In Silico and in vitro evaluation of the anticancer effect of a 1,5-Benzodiazepin-2-One derivative (3b) revealing potent dual inhibition of HER2 and HDAC1.

Benzodiazepines are widely recognized for their therapeutic benefits in the treatment of anxiety and insomnia. However, in the pursuit of innovative anticancer agents, they have gained attention as a possible pharmacophore. One of those promising anticancer benzodiazepines is 3b which was demonstrated to exert good antiproliferative effects. To investigate the anticancer effect of 3b, in silico prediction of the possible targets were performed. Then, the predicted targets were investigated through in vitro study. Furthermore, 3b was evaluated for its effects on cell cycle suppression and induction of apoptosis. Molecular docking was used to study the possible types of interactions while molecular dynamics simulations were conducted to estimate the protein-ligand complex's stability and dynamic behavior. Results demonstrated that 3b is a potent dual inhibitor of HER2 and HDAC1 with IC(50) values of 0.023 and 0.041 nM, respectively. Moreover, 3b was found to suppress cell cycle progression in G2/M phase and induce early and late apoptosis in HepG2 cancer cells. Further analysis of apoptotic markers revealed an induction of Caspase 3 and BAX proapoptotic proteins along with a suppression of the antiapoptotic protein (Bcl-2).
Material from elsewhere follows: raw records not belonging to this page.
Lemma wait_loop_never_done (n : nat) (op : Operation) (w : World Ext) :
  never_done -> done op = false ->
  exists op', (wait_loop Ext Operation done get n op w).2 = Return op'
              /\ done op' = false.
Proof.
  intros Hnd. revert op w; induction n as [|n IH]; intros op w D.
  - exists op. cbn [wait_loop]. rewrite D. auto.
  - rewrite wait_loop_step by assumption. cbv zeta.
    destruct (Hnd op (fs w) (ext w)) as (op1 & Hget & D1).
    destruct (get op (fs w) (ext w)) as [[files e] r]. cbn [snd] in Hget.
    subst r. now apply IH.
Qed.

(** The [finally] block. *)
Definition remove_temp (tempFilePath : string) : M Ext unit :=
  present ← existsSync tempFilePath;
  if present : bool then unlinkSync tempFilePath else mret tt.

Lemma remove_temp_spec (tempFilePath : string) (w : World Ext) :
  (remove_temp tempFilePath w).2 = Return tt
  /\ fs (remove_temp tempFilePath w).1 !! tempFilePath = None
  /\ trace (remove_temp tempFilePath w).1 = trace w.
Proof.
  unfold remove_temp, mbind, M_bind, bindM, existsSync, unlinkSync, mret, M_ret, ret.
  destruct (bool_decide (is_Some (fs w !! tempFilePath))) eqn:B; cbn [fst snd fs trace].
  - repeat split. apply lookup_delete_eq.
  - repeat split. apply bool_decide_eq_false in B.
    destruct (fs w !! tempFilePath) eqn:L; [| reflexivity].
    exfalso. apply B. eauto.
Qed.

(** The body of the [try]. *)
Definition upload_body (storeName tempFilePath fileName : string) : M Ext string :=
  operation ← call Ext "fileSearchStores.uploadToFileSearchStore"
                 (upload tempFilePath storeName fileName);
  operation ← wait_loop Ext Operation done get maxAttempts operation;
  if negb (done operation) then throw (Error "File processing timeout")
  else mret storeName.

Lemma upload_and_wait_eq (storeName tempFilePath fileName : string) (w : World Ext) :
  upload_and_wait Ext Operation done upload get storeName tempFilePath fileName w
  = let after := upload_body storeName tempFilePath fileName w in
    ((remove_temp tempFilePath after.1).1, after.2).
Proof.
  unfold upload_and_wait. fold (upload_body storeName tempFilePath fileName).
  fold (remove_temp tempFilePath). unfold try_finally. cbv zeta.
  destruct (upload_body storeName tempFilePath fileName w) as [w1 r].
  destruct (remove_temp_spec tempFilePath w1) as (R & _ & _).
  cbn [fst snd].
  change (present ← existsSync tempFilePath;
          if present : bool then unlinkSync tempFilePath else mret tt)
    with (remove_temp tempFilePath).
  destruct (remove_temp tempFilePath w1) as [w2 r2]. cbn [fst snd] in *.
  now subst r2.
Qed.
Molecular docking of 3b into the active site of HER2 and HDAC1 displayed significant types of interactions with active sites of these target proteins while molecular dynamics simulations demonstrated the overall structural stability of HER2 and HDAC1 is maintained or even enhanced upon ligand binding. In conclusion, 3b is a powerful anticancer agent that exerts its effects by inhibiting HDAC1 and HER2, resulting in cell cycle arrest and cancer cell death through apoptosis. Nonetheless, additional investigations are needed to explore its mechanisms and therapeutic efficacy in more detail.